(* ===== verification/Reasons.v ===== *)
(** * internal/metrics: the closed label values

    The Valid methods of sub_reason.go and snapshot_drop_reason.go.  The comments ask
    that no other string reaches a label; for the counters of a probe this is proved
    here. *)

From Stdlib Require Import ZArith Lia.
From S2P Require Import Prelude GoText Discovery Pdu Walker Credentials Synthesize Probe DeviceWalk.
Open Scope Z_scope.

Definition DiscoveryFailReason_Valid (r : string) : bool :=
  bool_decide (r ∈ [ReasonNA; "unreachable"; DiscoveryReasonAuthFailed; DiscoveryReasonTimeout; "snmp_error"; "mib_unsupported";
                    DiscoveryReasonDNSFailed; DiscoveryReasonOutsideAllowList; "no_credentials"; DiscoveryReasonBudgetExpired;
                    DiscoveryReasonPanic]).

Definition WalkReason_Valid (r : string) : bool :=
  bool_decide (r ∈ [ReasonNA; "unreachable"; "auth_failed"; "snmp_error"; "mib_unsupported"; "decode_error"; "module_error"]).

Definition SnapshotDropReason_Valid (r : string) : bool := bool_decide (r ∈ ["queue_full"; "write_in_flight"]).

(** ** Lemmas *)

(** The rows of the two counters with closed labels; a walk that succeeded or timed out
    has no reason beside its status. *)
Definition labels_closed (m : walk_metric) : Prop :=
  match m with
  | SNMPWalksTotal status reason =>
      (status ∈ ["ok"; "timeout"] ∧ reason = ReasonNA) ∨
      (status = "error" ∧ WalkReason_Valid reason = true ∧ reason ≠ ReasonNA)
  | CredentialTrialsTotal status => status ∈ ["ok"; "failed"]
  | _ => True
  end.

Section Labels.
Context `{R : MapRange}.

Lemma walk_module_labels metrics devID st md :
  Forall labels_closed (ws_metrics st) → Forall labels_closed (ws_metrics (walk_module metrics devID st md)).
Proof.
  intros Hst. unfold walk_module.
  destruct (m_Walk md devID) as [e|[es os]]; cbn [ws_metrics]; apply Forall_app; (split; [done|]); (destruct metrics; [|apply Forall_nil_2]).
  - unfold module_failed. apply Forall_cons. split; [done|]. apply Forall_singleton.
    destruct (we_deadline e); cbn; [left; set_solver|right]. split_and!; done.
  - apply Forall_cons. split; [left; set_solver|]. by apply Forall_fmap, Forall_forall.
Qed.

Lemma walkModules_labels c w ov devID ip metrics : Forall labels_closed (ws_metrics (walkModules c w ov devID ip metrics)).
Proof.
  unfold walkModules. set (mds := enabledModules c w). clearbody mds.
  assert (∀ st, Forall labels_closed (ws_metrics st) →
    Forall labels_closed (ws_metrics (fold_left (λ st md, if module_runs (ModulesForIP ov ip) md then walk_module metrics devID st md else st) mds st)))
    as H; [|apply H; constructor].
  induction mds as [|md mds IH]; intros st Hst; [done|]. cbn [fold_left]. apply IH. destruct (module_runs _ md); [|done].
  by apply walk_module_labels.
Qed.
End Labels.

(** ** Properties *)

(** no free-form string reaches the labels of a probe.  Whatever DNS, the device, the
    limiter and the walkers do, a probe that fails names a declared reason, and every walk
    it counts is ok or a timeout without a reason, or an error with a declared one. *)
Theorem probe_labels_closed (Getenv : string → string) `{R : MapRange} `{N : NetText} pcfg mods ov nets e t idx r h :
  let out := probeTarget Getenv pcfg mods ov nets e t idx r h in
  (∀ reason, pr_result out = inl reason → DiscoveryFailReason_Valid reason = true ∧ reason ≠ ReasonNA) ∧
  Forall labels_closed (pr_metrics out).
Proof.
  unfold probeTarget. destruct (resolve_host e (t_Host t)) as [ip|]; [|split; [by intros ? [= <-]|constructor]].
  destruct (_ && _); [split; [by intros ? [= <-]|constructor]|].
  destruct (WalkSystemWithCredentials _ _ _ _ _ _ _ _ _) as [[h' r'] [err|[[dev params] name]]].
  - destruct err; cbn; (split; [by intros ? [= <-]|]);
      repeat (apply Forall_cons; split); try done; cbn; try set_solver; first [by left; set_solver|by right].
  - cbn. split; [done|]. apply Forall_cons. split; [cbn; set_solver|]. apply Forall_cons.
    split; [left; set_solver|]. apply walkModules_labels.
Qed.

Problem: Transcribe all of the lines in the records precisely.

Output of the task:
(* ===== verification/Reasons.v ===== *)
(** * internal/metrics: the closed label values

    The Valid methods of sub_reason.go and snapshot_drop_reason.go.  The comments ask
    that no other string reaches a label; for the counters of a probe this is proved
    here. *)

From Stdlib Require Import ZArith Lia.
From S2P Require Import Prelude GoText Discovery Pdu Walker Credentials Synthesize Probe DeviceWalk.
Open Scope Z_scope.

Definition DiscoveryFailReason_Valid (r : string) : bool :=
  bool_decide (r ∈ [ReasonNA; "unreachable"; DiscoveryReasonAuthFailed; DiscoveryReasonTimeout; "snmp_error"; "mib_unsupported";
                    DiscoveryReasonDNSFailed; DiscoveryReasonOutsideAllowList; "no_credentials"; DiscoveryReasonBudgetExpired;
                    DiscoveryReasonPanic]).

Definition WalkReason_Valid (r : string) : bool :=
  bool_decide (r ∈ [ReasonNA; "unreachable"; "auth_failed"; "snmp_error"; "mib_unsupported"; "decode_error"; "module_error"]).

Definition SnapshotDropReason_Valid (r : string) : bool := bool_decide (r ∈ ["queue_full"; "write_in_flight"]).

(** ** Lemmas *)

(** The rows of the two counters with closed labels; a walk that succeeded or timed out
    has no reason beside its status. *)
Definition labels_closed (m : walk_metric) : Prop :=
  match m with
  | SNMPWalksTotal status reason =>
      (status ∈ ["ok"; "timeout"] ∧ reason = ReasonNA) ∨
      (status = "error" ∧ WalkReason_Valid reason = true ∧ reason ≠ ReasonNA)
  | CredentialTrialsTotal status => status ∈ ["ok"; "failed"]
  | _ => True
  end.

Section Labels.
Context `{R : MapRange}.

Lemma walk_module_labels metrics devID st md :
  Forall labels_closed (ws_metrics st) → Forall labels_closed (ws_metrics (walk_module metrics devID st md)).
Proof.
  intros Hst. unfold walk_module.
  destruct (m_Walk md devID) as [e|[es os]]; cbn [ws_metrics]; apply Forall_app; (split; [done|]); (destruct metrics; [|apply Forall_nil_2]).
  - unfold module_failed. apply Forall_cons. split; [done|]. apply Forall_singleton.
    destruct (we_deadline e); cbn; [left; set_solver|right]. split_and!; done.
  - apply Forall_cons. split; [left; set_solver|]. by apply Forall_fmap, Forall_forall.
Qed.

Lemma walkModules_labels c w ov devID ip metrics : Forall labels_closed (ws_metrics (walkModules c w ov devID ip metrics)).
Proof.
  unfold walkModules. set (mds := enabledModules c w). clearbody mds.
  assert (∀ st, Forall labels_closed (ws_metrics st) →
    Forall labels_closed (ws_metrics (fold_left (λ st md, if module_runs (ModulesForIP ov ip) md then walk_module metrics devID st md else st) mds st)))
    as H; [|apply H; constructor].
  induction mds as [|md mds IH]; intros st Hst; [done|]. cbn [fold_left]. apply IH. destruct (module_runs _ md); [|done].
  by apply walk_module_labels.
Qed.
End Labels.

(** ** Properties *)

(** no free-form string reaches the labels of a probe.  Whatever DNS, the device, the
    limiter and the walkers do, a probe that fails names a declared reason, and every walk
    it counts is ok or a timeout without a reason, or an error with a declared one. *)
Theorem probe_labels_closed (Getenv : string → string) `{R : MapRange} `{N : NetText} pcfg mods ov nets e t idx r h :
  let out := probeTarget Getenv pcfg mods ov nets e t idx r h in
  (∀ reason, pr_result out = inl reason → DiscoveryFailReason_Valid reason = true ∧ reason ≠ ReasonNA) ∧
  Forall labels_closed (pr_metrics out).
Proof.
  unfold probeTarget. destruct (resolve_host e (t_Host t)) as [ip|]; [|split; [by intros ? [= <-]|constructor]].
  destruct (_ && _); [split; [by intros ? [= <-]|constructor]|].
  destruct (WalkSystemWithCredentials _ _ _ _ _ _ _ _ _) as [[h' r'] [err|[[dev params] name]]].
  - destruct err; cbn; (split; [by intros ? [= <-]|]);
      repeat (apply Forall_cons; split); try done; cbn; try set_solver; first [by left; set_solver|by right].
  - cbn. split; [done|]. apply Forall_cons. split; [cbn; set_solver|]. apply Forall_cons.
    split; [left; set_solver|]. apply walkModules_labels.
Qed.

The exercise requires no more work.